By Hazal Karaagac

The stairwells of the middle-building are dimly lit on a rainy November afternoon. The echoing footsteps of an average-height silhouette with a broom bounce between the walls. To call it a tranquil scene is misleading; a rather intense song is playing on his earphones. An every-day moment for a passerby and for him: the heads are nodded reciprocally, a smile is often shared and perhaps a good day is wished. It is the familiar face of a man wearing a signature cap.
Thomas is spotted in a private corner just like yesterday and the week before, promising to meet with me for an interview the next day each time, until his boss Adel El-Sabagh calls him to the office and pours some tea.
“But we are foreigners,” Thomas turns to El-Sabagh hesitantly, “I don’t want to say anything wrong.” El-Sabagh comforts him, “you can complain about me if you want.” Thomas does not like to complain. He knows that having a place to stay and having food to eat can be a rare privilege sometimes.
“Where I’m from, there are people who sleep outside and they do not complain. So what is your problem?” After leaving his home and family in Western Africa — he does not want to further specify where — he first moved to Paris to look for a job. Cleaning has been Thomas’s first and only job. “I was not lucky, I was cleaning in Paris as well. I started by cleaning people’s houses,” he says. “It was a position I had found myself in, so I had to fight on.” In 2013, he found his place at Carolina Macgillavrylaan. He has worked towards keeping the living space of students clean ever since, for them to have a lovely place to live in.
“You know turtles? When you put more heat on their back, they will run faster. With little heat, they move slowly. So in this life, when you have a big bag of heat, you think faster, you move faster. A challenge you face strengthens you, gives you knowledge.”
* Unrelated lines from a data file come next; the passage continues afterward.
(** X8.  Without [Delete], a request for a section the configuration does
    not declare fails with "unknown section" only when it carries no
    option; with options every one of them is reported as unknown, in
    an "unknown options" error. *)
Theorem Override_unknown_section_error
    (methods : Methods) (c : V2.Overrider) (o : V2.Override) (w : world) :
  V2.Override_Validate o = None ->
  V2.o_Delete o = false ->
  ~ declares_section (V2.original c) (V2.o_Section o) ->
  exists w',
    V2.Overrider_Override methods c o w
    = (w', Err (if decide (V2.o_Options o = ∅)
                then Errorf "unknown section %s" [OStr (V2.o_Section o)]
                else Errorf "unknown options %v in section %s"
                            [OStrs (List.map fst (map_to_list (V2.o_Options o)));
                             OStr (V2.o_Section o)])).
Proof.
  intros Hval HD Hdecl.
  pose proof (Validate_section_nonempty o Hval) as Hne.
  unfold V2.Overrider_Override, CopyM, set_tree, bind.
  destruct (Copy (vv (V2.original c)) (next w)) as [v' n'] eqn:EC.
  unfold V2.applyOverride. rewrite Hval. unfold bind, wrapping.
  cbn [next writes tree].
  set (s := mkWorld (mkValue (vt (V2.original c)) v') n' (writes w)).
  destruct (V2_Walk_nothing_matched methods o (mkValue (vt (V2.original c)) v') s
              (V2.newOverrideWalker o (V2.OptionNameFunc c)))
    as [w' [EW (Hd & Ho & He & Hu)]]; try assumption; try reflexivity.
  { repeat split; reflexivity. }
  unfold V2_unknown_walker in EW. rewrite EW.
  assert (Hunused : V2.unused w' = List.map fst (map_to_list (V2.o_Options o))).
  { unfold V2.unused. rewrite Ho, Hu.
    apply forallb_filter_id. apply forallb_forall. intros x _.
    unfold V2.is_used. rewrite lookup_empty. reflexivity. }
  rewrite Hunused.
  destruct (decide (V2.o_Options o = ∅)) as [Hempty|Hsome].
  - rewrite Hempty, map_to_list_empty. simpl.
    unfold V2.elementObject. rewrite He. simpl. rewrite HD. simpl.
    eexists. reflexivity.
  - assert (Hlen : Nat.ltb 0 (length (List.map fst (map_to_list (V2.o_Options o)))) = true).
    { apply Nat.ltb_lt. rewrite length_map.
      destruct (map_to_list (V2.o_Options o)) eqn:El; [|simpl; lia].
      apply map_to_list_empty_iff in El. contradiction. }
    rewrite Hlen. eexists. reflexivity.
Qed.

Lemma Override_unknown_section_error_witness :
  exists w',
    V2.Overrider_Override Examples.noMethods
      (V2.mkOverrider Examples.docConfig TomlFieldName)
      (V2.mkOverride "section-zz" EmptyString {["option" := Examples.str "x"]} false false)
      Examples.w0
    = (w', Err (Errorf "unknown options %v in section %s"
                       [OStrs ["option"]; OStr "section-zz"])).
Proof.
  destruct (Override_unknown_section_error Examples.noMethods
              (V2.mkOverrider Examples.docConfig TomlFieldName)
              (V2.mkOverride "section-zz" EmptyString {["option" := Examples.str "x"]}
                             false false)
              Examples.w0 eq_refl eq_refl docConfig_no_section_zz) as [w' E].
  exists w'. rewrite E. reflexivity.
Defined.

(** ** No overrides, first revision *)



(** ** What an override sets, first revision *)

Lemma vset_field_last (p : list step) (i : nat) (X : value) (t : value) (vs : list value) :
  vget p t = Some (VStruct vs) ->
  match vset (p ++ [SField i]) X t with
  | Some t' => i < length vs /\ vget p t' = Some (VStruct (<[i := X]> vs))
  | None => vs !! i = None
  end.
Proof.
  revert t. induction p as [|st p IH]; intros t Hg.
  - simpl in Hg. injection Hg as ->. simpl.
    destruct (vs !! i) as [old|] eqn:E; [|reflexivity].
    split; [eapply lookup_lt_Some; exact E | reflexivity].
  - destruct st as [n|n|]; simpl in Hg |- *.
    + destruct t as [| | | |fs| | | | | |]; try discriminate Hg.
      destruct (fs !! n) as [x|] eqn:En; [|discriminate Hg].
      specialize (IH x Hg). destruct (vset (p ++ [SField i]) X x) as [x'|]; [|exact IH].
      destruct IH as [Hi Hx]. split; [exact Hi|].
      rewrite list_lookup_insert_eq by (eapply lookup_lt_Some; exact En). exact Hx.
    + destruct t as [| | | | | |[[a es]|]| | | |]; try discriminate Hg.
      destruct (es !! n) as [x|] eqn:En; [|discriminate Hg].
      specialize (IH x Hg). destruct (vset (p ++ [SField i]) X x) as [x'|]; [|exact IH].
      destruct IH as [Hi Hx]. split; [exact Hi|].
      rewrite list_lookup_insert_eq by (eapply lookup_lt_Some; exact En). exact Hx.
    + destruct t as [| | | | | | | |[[a x]|]| |]; try discriminate Hg.
      specialize (IH x Hg). destruct (vset (p ++ [SField i]) X x) as [x'|]; exact IH.
Qed.

Lemma V1_weakCopyValue_store_or_fail (src : option Value) (dt : rtype) :
  (exists X, forall h, h_type h = dt -> CanSet h = true ->
                       V1.weakCopyValue src h = store h X)
  \/ (forall h w, h_type h = dt -> CanSet h = true ->
                  exists r, V1.weakCopyValue src h w = (w, r) /\ forall u, r <> Ok u).
Proof.
  assert (Hfail : forall e (w : world), exists r : outcome unit,
             @fail unit e w = (w, r) /\ forall u, r <> Ok u).
  { intros e w. eexists. split; [reflexivity | discriminate]. }
  assert (Hpanic : forall p (w : world), exists r : outcome unit,
             @panic unit p w = (w, r) /\ forall u, r <> Ok u).
  { intros p w. eexists. split; [reflexivity | discriminate]. }
  unfold V1.weakCopyValue. cbv zeta.
  destruct (kind_eqb (KindOf src) (kind_of dt)) eqn:Ek;
    [|destruct (isNumericKind (kind_of dt)) eqn:En;
      [destruct (isNumericKind (KindOf src)) eqn:Ens;
       [|destruct (kind_eqb (KindOf src) KString) eqn:Es]|]];
    destruct src as [[st sv]|];
    try (right; intros h w <- Hs; rewrite Hs; simpl negb; cbv iota;
         rewrite ?Ek, ?En, ?Ens, ?Es; solve [apply Hfail | apply Hpanic]).
  - simpl vt. simpl vv. destruct (assignable dt st) eqn:Ea.
    + left. exists sv. intros h <- Hs. rewrite Hs. simpl negb. cbv iota.
      rewrite ?Ek. cbv beta iota. cbn [vt vv]. rewrite ?Ea. reflexivity.
    + right. intros h w <- Hs. rewrite Hs. simpl negb. cbv iota.
      rewrite ?Ek. cbv beta iota. cbn [vt vv]. rewrite ?Ea. apply Hpanic.
  - left. exists (convert (kind_of dt) sv). intros h <- Hs. rewrite Hs. simpl negb. cbv iota.
    rewrite ?Ek, ?En, ?Ens. reflexivity.
  - destruct sv as [| | |str| | | | | | |];
      try (right; intros h w <- Hs; rewrite Hs; simpl negb; cbv iota;
           rewrite ?Ek, ?En, ?Ens, ?Es; apply Hfail).
    destruct (isIntKind (kind_of dt)) eqn:Ei;
      [destruct (ParseInt str) as [n|] eqn:Ep
      |destruct (isUintKind (kind_of dt)) eqn:Eu;
       [destruct (ParseUint str) as [n|] eqn:Ep
       |destruct (isFloatKind (kind_of dt)) eqn:Ef;
        [destruct (ParseFloat str) as [n|] eqn:Ep|]]];
      try (right; intros h w <- Hs; rewrite Hs; simpl negb; cbv iota;
           rewrite ?Ek, ?En, ?Ens, ?Es, ?Ei, ?Eu, ?Ef, ?Ep; apply Hfail).
    + left. exists (VInt (wrap (kind_of dt) n)). intros h <- Hs. rewrite Hs.
      simpl negb. cbv iota. rewrite ?Ek, ?En, ?Ens, ?Es, ?Ei, ?Ep. reflexivity.
    + left. exists (VInt (wrap (kind_of dt) n)). intros h <- Hs. rewrite Hs.
      simpl negb. cbv iota. rewrite ?Ek, ?En, ?Ens, ?Es, ?Ei, ?Eu, ?Ep. reflexivity.
    + left. exists (VFloat (float_round (kind_of dt) n)). intros h <- Hs. rewrite Hs.
      simpl negb. cbv iota. rewrite ?Ek, ?En, ?Ens, ?Es, ?Ei, ?Eu, ?Ef, ?Ep. reflexivity.
Qed.

Lemma store_field_last (h : handle) (k : nat) (g : StructField) (gt_ : rtype) (X : value)
    (s : world) (vs : list value) :
  read h s = Some (VStruct vs) ->
  match store (field_handle h k g gt_) X s with
  | (s', Ok _) => k < length vs /\ read h s' = Some (VStruct (<[k := X]> vs))
  | _ => True
  end.
Proof.
  unfold read, store, field_handle. simpl. intros Hr.
  destruct (h_owner h) as [[a op]|]; [|exact I].
  destruct (h_ro h || negb (Exported g)); [exact I|].
  pose proof (vset_field_last (h_path h) k X (vv (tree s)) vs Hr) as Hv.
  destruct (vset (h_path h ++ [SField k]) X (vv (tree s))) as [t'|]; [|exact I].
  destruct (vget op t'); [|exact I]. simpl. exact Hv.
Qed.

Lemma V1_applied_skip (nf : StructField -> string) (set0 : gmap string Value)
    (ft : rtype) (before now_ : list value) (k : nat) :
  V1_applied nf set0 ft before now_ k ->
  match type_fields ft !! k with
  | Some (g, gt_) => set0 !! nf g = None
  | None => True
  end ->
  V1_applied nf set0 ft before now_ (S k).
Proof.
  intros [Hlen Hall] Hk. split; [exact Hlen|]. intros i.
  specialize (Hall i).
  destruct (Nat.eq_dec i k) as [->|Hne].
  - rewrite Nat.ltb_irrefl in Hall.
    replace (Nat.ltb k (S k)) with true by (symmetry; apply Nat.ltb_lt; lia).
    destruct (type_fields ft !! k) as [[g gt_]|]; [|exact Hall].
    rewrite Hk. exact Hall.
  - replace (Nat.ltb i (S k)) with (Nat.ltb i k); [exact Hall|].
    destruct (Nat.ltb_spec i k), (Nat.ltb_spec i (S k)); try reflexivity; lia.
Qed.

Lemma V1_applied_set (nf : StructField -> string) (set0 : gmap string Value)
    (ft : rtype) (before now_ : list value) (k : nat) (g : StructField) (gt_ : rtype)
    (x : Value) (X : value) :
  V1_applied nf set0 ft before now_ k ->
  type_fields ft !! k = Some (g, gt_) -> set0 !! nf g = Some x ->
  V1_stores x gt_ X -> k < length now_ ->
  V1_applied nf set0 ft before (<[k := X]> now_) (S k).
Proof.
  intros [Hlen Hall] Hf Hs HX Hk. split; [now rewrite length_insert|]. intros i.
  specialize (Hall i).
  destruct (Nat.eq_dec i k) as [->|Hne].
  - replace (Nat.ltb k (S k)) with true by (symmetry; apply Nat.ltb_lt; lia).
    rewrite Hf, Hs. exists X. split; [exact HX|].
    apply list_lookup_insert_eq. exact Hk.
  - replace (Nat.ltb i (S k)) with (Nat.ltb i k).
    2:{ destruct (Nat.ltb_spec i k), (Nat.ltb_spec i (S k)); try reflexivity; lia. }
    rewrite list_lookup_insert_ne by congruence. exact Hall.
Qed.

Section V1_sets_options.
Variables (section : string) (set0 : gmap string Value) (nf : StructField -> string).
Variable hsec : handle.
Variable before : list value.

#[local] Existing Instance V1.overrideWalker_Walker.

Let ft := h_type hsec.
Let inside := V1_inside section set0 nf hsec before.

Lemma V1_option_step (k : nat) (w : V1.overrideWalker) :
  hoare (inside k w) (walkStructField walkOption hsec k w) (inside (S k)) (fun _ => True).
Proof.
  intros s (Hd & (Hsec & Hset & Hnf) & Hcur & Hsv & now_ & Hr & Happ).
  fold ft in Happ. unfold inside, V1_inside, V1_base, V1_section_now.
  unfold walkStructField. fold ft.
  destruct (type_fields ft !! k) as [[g gt_]|] eqn:Ef.
  2:{ simpl.
      split; [assumption|]. split; [split; [|split]; assumption|].
      split; [assumption|]. split; [assumption|].
      exists now_. split; [exact Hr|].
      apply V1_applied_skip; [exact Happ | now rewrite Ef]. }
  unfold bind. simpl wStructField. unfold V1.overrideWalker_StructField.
  rewrite Hd. change ((1 =? 0)%Z) with false. change ((1 =? 1)%Z) with true. cbv iota.
  rewrite Hcur, Hsec, String.eqb_refl. change (negb true) with false. cbv iota.
  rewrite Hset, Hnf.
  destruct (set0 !! nf g) as [x|] eqn:Ex.
  - unfold bind, wrapping. cbv beta.
    destruct (CanSet (field_handle hsec k g gt_)) eqn:Ecs.
    2:{ unfold V1.weakCopyValue. rewrite Ecs. simpl. exact I. }
    destruct (V1_weakCopyValue_store_or_fail (ValueOf x) gt_) as [[X HX] | Hfail].
    + rewrite (HX (field_handle hsec k g gt_) eq_refl Ecs).
      pose proof (store_field_last hsec k g gt_ X s now_ Hr) as Hst.
      destruct (store (field_handle hsec k g gt_) X s) as [s' [[]|e|p]]; try exact I.
      cbv beta iota in Hst. destruct Hst as [Hk Hr']. simpl.
      split; [rewrite Hd; reflexivity|]. split; [split; [|split]; assumption|].
      split; [assumption|]. split; [assumption|].
      exists (<[k := X]> now_). split; [exact Hr'|].
      apply (V1_applied_set nf set0 ft before now_ k g gt_ x X); assumption.
    + destruct (Hfail (field_handle hsec k g gt_) s eq_refl Ecs) as (r & -> & Hr0).
      destruct r as [u|e|p]; [exfalso; now apply (Hr0 u) | exact I | exact I].
  - simpl.
    split; [rewrite Hd; reflexivity|]. split; [split; [|split]; assumption|].
    split; [assumption|]. split; [assumption|].
    exists now_. split; [exact Hr|].
    apply V1_applied_skip; [exact Happ | now rewrite Ef].
Qed.

Lemma V1_inside_depth (k : nat) (w : V1.overrideWalker) (s : world) :
  inside k w s -> inside k (V1.with_depth (V1.depth w) w) s.
Proof.
  intros (Hd & Hb & Hc & Hsv & Hi). unfold inside, V1_inside.
  split; [exact Hd|]. split; [exact Hb|]. split; [exact Hc|]. split; [exact Hsv | exact Hi].
Qed.

(** The walk of the section that is overridden, a struct held by
    value: every option is visited. *)
Lemma V1_walk_matched (w : V1.overrideWalker) :
  kind_of ft = KStruct ->
  hoare (inside 0 w) (walkSection hsec w)
        (inside (length (type_fields ft))) (fun _ => True).
Proof.
  intros Hk s Hs. unfold walkSection, walk, bind.
  assert (EI : Indirect hsec s = (s, Ok (Some hsec))).
  { unfold Indirect. fold ft. rewrite Hk. reflexivity. }
  rewrite EI. fold ft. rewrite Hk.
  apply (hoare_apply (inside 0 w) (walkStruct walkOption hsec w)
           (inside (length (type_fields ft))) (fun _ => True) s); [|exact Hs].
  unfold walkStruct.
  eapply hoare_bind with (R := inside 0).
  { intros s1 H1. simpl. apply V1_inside_depth. exact H1. }
  intros w1. eapply hoare_bind with (R := inside 0).
  { intros s1 H1. simpl. exact H1. }
  intros w2. eapply hoare_bind with (R := inside (length (type_fields ft))).
  { fold ft. apply (hoare_for_each_indexed inside (fun _ => True)
                      (walkStructField walkOption hsec) (length (type_fields ft)) 0 w2).
    intros j w' _. apply V1_option_step. }
  intros w3 s1 H1. simpl. apply V1_inside_depth. exact H1.
Qed.
End V1_sets_options.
A tedious task. Thomas does his best to create a hygienic environment for over 900 students. Three buildings, five floors each. Working around students for the first time in Science Park, he has faced issues he did not experience elsewhere. “It was tough. Most of them lived with their parents before moving here, and they are not used to taking care of themselves. The work is a lot, you finish cleaning this block, and before tomorrow, it is dirty again.” The trash left outside the doors is one of the most common examples he struggles with: “You cannot just make a mess and walk away, you know? In the green building, there is no trash outside. It is very different there. I sometimes ask myself if they have different students here.”
He points out that the situation improved over the years and hopes that it continues to get better. Comparing it to the previous residents of the dorms, he indicates that while there are still people showing such behaviour, it is not like the way it was before. About the recent condom incident, he mentions that in the past, there had been more extreme cases. “I would be happy if it was just condoms. When people couldn’t go to the toilet, they would go up the stairs, ease themselves and walk away. I had to clean such things.”
At 43 years old, Thomas is the father of two daughters and a son, aged 14, 12 and 10. “Everybody wants their kids to go to college but in life we have house smart and school smart. I can teach my kids how to be house smart but in school they teach you what gives you food.” While he is pleased to mention that his boy speaks better Dutch than some white people, he is also strongly against discrimination based on skin color, being exposed to it throughout his life himself: “In this world, we have good people and we have bad people. When somebody says black people and white people are different, I say no. I say that sometimes you meet bad people and sometimes you meet good people.”
Thomas didn’t always cross ways with those good people. He struggles to understand the way he is treated at times because of his skin color. “When you go to a supermarket as a black guy to buy food and there is a white cashier, instead of giving your change nicely they just drop the money in your hand. When you get into the shop, they will be watching you as if you are a thief,” he says. Lifting his foot, he continues: “You see these boots? I bought them just because they were watching me as if I was a criminal. I was embarrassed by the way the people were watching me, I felt ashamed.”
Asking him about the cap, he answers with a smile, “I always cover my head because I think I have a big head. I have worn it every morning for the last five years.”